The assistant director of an art supply store swapped brushes and pencils for a 911 emergency medical dispatcher headset.
“It was not really me to sit back and do nothing at home. When I saw that the Laurentides-Lanaudière Health Communication Center (CCSLL) was recruiting, I didn’t hesitate, ”says Jordane Forest-Hamel.
With the closure of non-essential businesses, the 25-year-old woman, who worked at the DeSerres boutique in Boisbriand, on the North Shore, found herself without work.
The woman who studied arts and humanities worked for seven years in the store where she rose through the ranks.
She planned to redirect her career towards the emergency services. The COVID-19 pandemic and its consequences have accelerated its decision-making.
“It looks like everything is aligned. The Center paid for the training in addition. They received 1000 CVs, passed 200 interviews and I was selected for one of the 30 positions, “she says.
M me Forest Hamel also has emergency experience. She is a volunteer with the auxiliary firefighters in the Laurentians and Lanaudière, who help disaster victims during events.

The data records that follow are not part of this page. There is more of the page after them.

(* ===== verification/Task.v ===== *)
(** * Tasks

    A session is shared between threads: the methods of
    [gravital-talk-transport/src/session.rs] take [&self] and are run by
    several tasks at a time (a sender, a receiver, the user interface).
    [Session.v] gives each operation as one computation; here an operation is a
    resumption: a tree of steps, each step one access to the shared state (one
    atomic operation, one read or write under a lock, one call of the transport
    or the clock), with the acquisition and release of every
    [tokio::sync::Mutex] of the session explicit.  A guard that is a temporary
    of an [if let] or [match] scrutinee lives until the end of the whole
    expression (edition 2021), so a lock taken in one is held across the calls
    inside.  Memory is sequentially consistent.

    This file has the tasks themselves and what it means to run one without
    interference ([run_alone]). *)

From S2P Require Import Prelude.
From S2P Require Import CoreTypes.
From S2P Require Import Transport.
From S2P Require Import Session.
From S2P Require Import Agreement.
From stdpp Require Import strings list.
#[local] Open Scope Z_scope.

(** ** Tasks *)

(** The mutexes of a session. *)
Inductive lock : Type :=
  | LState | LPeer | LFecEnc | LEncryptKey | LDecryptKey | LFecDec.

#[export] Instance lock_eq_dec : EqDecision lock.
Proof. solve_decision. Defined.

Unset Elimination Schemes.
Inductive task (A : Type) : Type :=
  | TRet (o : outcome A)
  | TStep (f : World → World * task A)
  | TLock (l : lock) (t : task A)
  | TUnlock (l : lock) (t : task A).
Set Elimination Schemes.
Arguments TRet {A} o.
Arguments TStep {A} f.
Arguments TLock {A} l t.
Arguments TUnlock {A} l t.

(** The induction principle that sees through the result of a step. *)
Lemma task_tree_ind {A} (P : task A → Prop) :
  (∀ o, P (TRet o)) →
  (∀ f, (∀ w, P (f w).2) → P (TStep f)) →
  (∀ l t, P t → P (TLock l t)) →
  (∀ l t, P t → P (TUnlock l t)) →
  ∀ t, P t.
Proof.
  intros HR HS HL HU. fix IH 1. intros [o|f|l t|l t].
  - apply HR.
  - apply HS. intros w. destruct (f w) as [w' t]. apply IH.
  - apply HL, IH.
  - apply HU, IH.
Qed.

(** Sequencing that sees every outcome. *)
Fixpoint tbind_o {A B} (t : task A) (k : outcome A → task B) : task B :=
  match t with
  | TRet o => k o
  | TStep f => TStep (λ w, let '(w', t) := f w in (w', tbind_o t k))
  | TLock l t => TLock l (tbind_o t k)
  | TUnlock l t => TUnlock l (tbind_o t k)
  end.

#[export] Instance task_ret : MRet task := λ A a, TRet (Done a).
#[export] Instance task_bind : MBind task := λ A B f t,
  tbind_o t (λ o, match o with
                  | Done a => f a
                  | Fail e => TRet (Fail e)
                  | Crash => TRet Crash
                  end).

(** One step that runs [m]. *)
Definition act {A} (m : SM A) : task A :=
  TStep (λ w, let '(w', o) := m w in (w', TRet o)).

Definition load {A} (f : Session → A) : task A := act (s ← get; mret (f s)).
Definition store (f : Session → Session) : task unit := act (modify f).
Definition tthrow {A} (e : TransportError) : task A := TRet (Fail e).

(** The guard of a lock is dropped when its scope ends, also by [?], and
    when a panic unwinds. *)
Definition with_lock {A} (l : lock) (t : task A) : task A :=
  TLock l (tbind_o t (λ o, TUnlock l (TRet o))).

(** [let _ = t] *)
Definition tignore {A} (t : task A) : task unit :=
  tbind_o t (λ o, match o with Crash => TRet Crash | _ => TRet (Done tt) end).

(** A task that nothing interferes with. *)
Fixpoint run_alone {A} (t : task A) : SM A := λ w,
  match t with
  | TRet o => (w, o)
  | TStep f => let '(w', t) := f w in run_alone t w'
  | TLock _ t | TUnlock _ t => run_alone t w
  end.

(** One step of a task. *)
Definition steps_to {A} (t : task A) (w w' : World) (t' : task A) : Prop :=
  match t with TStep f => f w = (w', t') | _ => False end.

(** ** A task alone *)

Lemma run_bind_o {A B} (t : task A) (k : outcome A → task B) w :
  run_alone (tbind_o t k) w = let '(w', o) := run_alone t w in run_alone (k o) w'.
Proof.
  revert w. induction t as [o|f IH|l t IH|l t IH] using task_tree_ind; intros w; simpl; auto.
  specialize (IH w). destruct (f w) as [w' t]. simpl. apply IH.
Qed.

Lemma run_act {A} (m : SM A) w : run_alone (act m) w = m w.
Proof. simpl. by destruct (m w). Qed.

Lemma run_bind {A B} (t : task A) (f : A → task B) w :
  run_alone (t ≫= f) w = (run_alone t ≫= λ a, run_alone (f a)) w.
Proof.
  unfold mbind, task_bind, SM_bind. rewrite run_bind_o. by destruct (run_alone t w) as [? []].
Qed.

Lemma run_act_bind {A B} (m : SM A) (f : A → task B) w :
  run_alone (act m ≫= f) w = (m ≫= λ a, run_alone (f a)) w.
Proof. rewrite run_bind. unfold mbind, SM_bind. by rewrite run_act. Qed.

Lemma run_load_bind {A B} (g : Session → A) (f : A → task B) w :
  run_alone (load g ≫= f) w = run_alone (f (g (w_sess w))) w.
Proof. unfold load. by rewrite run_act_bind. Qed.

Lemma run_with_lock {A} l (t : task A) w : run_alone (with_lock l t) w = run_alone t w.
Proof. simpl. rewrite run_bind_o. by destruct (run_alone t w). Qed.

Lemma run_locked_bind {A B} l (t : task A) (f : A → task B) w :
  run_alone (with_lock l t ≫= f) w = run_alone (t ≫= f) w.
Proof. rewrite !run_bind. unfold mbind, SM_bind. by rewrite run_with_lock. Qed.

Lemma run_tignore {A} (t : task A) w : run_alone (tignore t) w = ignore (run_alone t) w.
Proof. unfold tignore, ignore. rewrite run_bind_o. by destruct (run_alone t w) as [? []]. Qed.

(** The same result and state, or a panic; what state a panic leaves is not
    compared. *)
Definition same_run {A} (x y : World * outcome A) : Prop :=
  x = y ∨ (x.2 = Crash ∧ y.2 = Crash).

#[export] Instance same_run_equivalence A : Equivalence (same_run (A := A)).
Proof.
  split.
  - by left.
  - intros x y [->|[]]; [by left|by right].
  - intros x y z [->|[]] [->|[]]; unfold same_run; auto.
Qed.

(** Session computations with the same effect. *)
#[export] Instance SM_equiv A : Equiv (SM A) := λ m m', ∀ w, same_run (m w) (m' w).
#[export] Instance SM_equivalence A : Equivalence (≡@{SM A}).
Proof.
  split; [by intros ? w|intros ?? E w; symmetry; apply E|].
  intros ??? E E' w. etrans; [apply E|apply E'].
Qed.

Lemma SM_bind_at {A B} (m m' : SM A) (f g : A → SM B) w :
  same_run (m w) (m' w) → (∀ a w', same_run (f a w') (g a w')) →
  same_run ((m ≫= f) w) ((m' ≫= g) w).
Proof.
  intros Hm Hf. unfold mbind, SM_bind. destruct Hm as [->|[E E']].
  - destruct (m' w) as [? []]; [apply Hf|done..].
  - destruct (m w) as [? []], (m' w) as [? []]; try done. by right.
Qed.
#[export] Instance SM_bind_proper A B :
  Proper (pointwise_relation A (≡) ==> (≡) ==> (≡)) (mbind (M := SM) (A := A) (B := B)).
Proof. intros f g Hf m m' Hm w. apply SM_bind_at; [apply Hm|apply Hf]. Qed.
#[export] Instance ignore_proper A : Proper ((≡) ==> (≡)) (ignore (A := A)).
Proof.
  intros m m' Hm w. unfold ignore. destruct (Hm w) as [->|[E E']]; [done|].
  destruct (m w) as [? []], (m' w) as [? []]; try done. by right.
Qed.

Lemma get_bind {B} (k : Session → SM B) w : (get ≫= k) w = k (w_sess w) w.
Proof. done. Qed.

Lemma SM_ret_bind {A B} (a : A) (f : A → SM B) w : (mret a ≫= f) w = f a w.
Proof. done. Qed.

(** A part of a task, and the computation it is when it runs alone. *)
Lemma run_part {A B} (t : task A) (m : SM A) (f : A → task B) (g : A → SM B) w :
  run_alone t ≡ m → (∀ a w', same_run (run_alone (f a) w') (g a w')) →
  same_run (run_alone (t ≫= f) w) ((m ≫= g) w).
Proof. intros Ht Hf. rewrite run_bind. apply SM_bind_at; [apply Ht|apply Hf]. Qed.

(** Computations that may panic. *)
Lemma panic_bind {A B} (r : checked A) (k : A → SM B) w :
  (may_panic r ≫= k) w = match r with Val a => k a w | Panic => (w, Crash) end.
Proof. by destruct r. Qed.
Lemma run_panic_bind {A B} (r : checked A) (k : A → task B) w :
  run_alone (act (may_panic r) ≫= k) w
  = match r with Val a => run_alone (k a) w | Panic => (w, Crash) end.
Proof. by destruct r. Qed.

(** Goals that [run_alone t w] and [m w] are the same run, with [t] and [m] built alike. *)
Ltac run_step :=
  first
    [ done
    | rewrite run_load_bind
    | rewrite run_with_lock
    | rewrite run_locked_bind
    | rewrite get_bind
    | rewrite run_tignore; apply ignore_proper
    | rewrite run_act
    | rewrite run_act_bind; apply SM_bind_proper; [|done]; intros ?
    | rewrite run_bind; apply SM_bind_proper; [intros ?|]
    | match goal with |- _ ≡ _ => intros ? end
    | progress cbv zeta ].
Ltac run_alone := repeat run_step.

“Helping people, I like that. Being able to be a pillar at a critical moment in people’s lives motivates me. I feel like I’m giving a bit, ”she says.
As an emergency medical dispatcher, the woman from Saint-Eustache will have 911 calls transferred which require the intervention of paramedics and an ambulance.
“We must ask questions, assess the priority of calls and guide the person who calls us so that they can offer first aid while waiting for help to arrive,” said Ms. Forest-Hamel.
Still in training, she has to start her internship on Monday and is very eager to start taking her first calls in order to make a difference.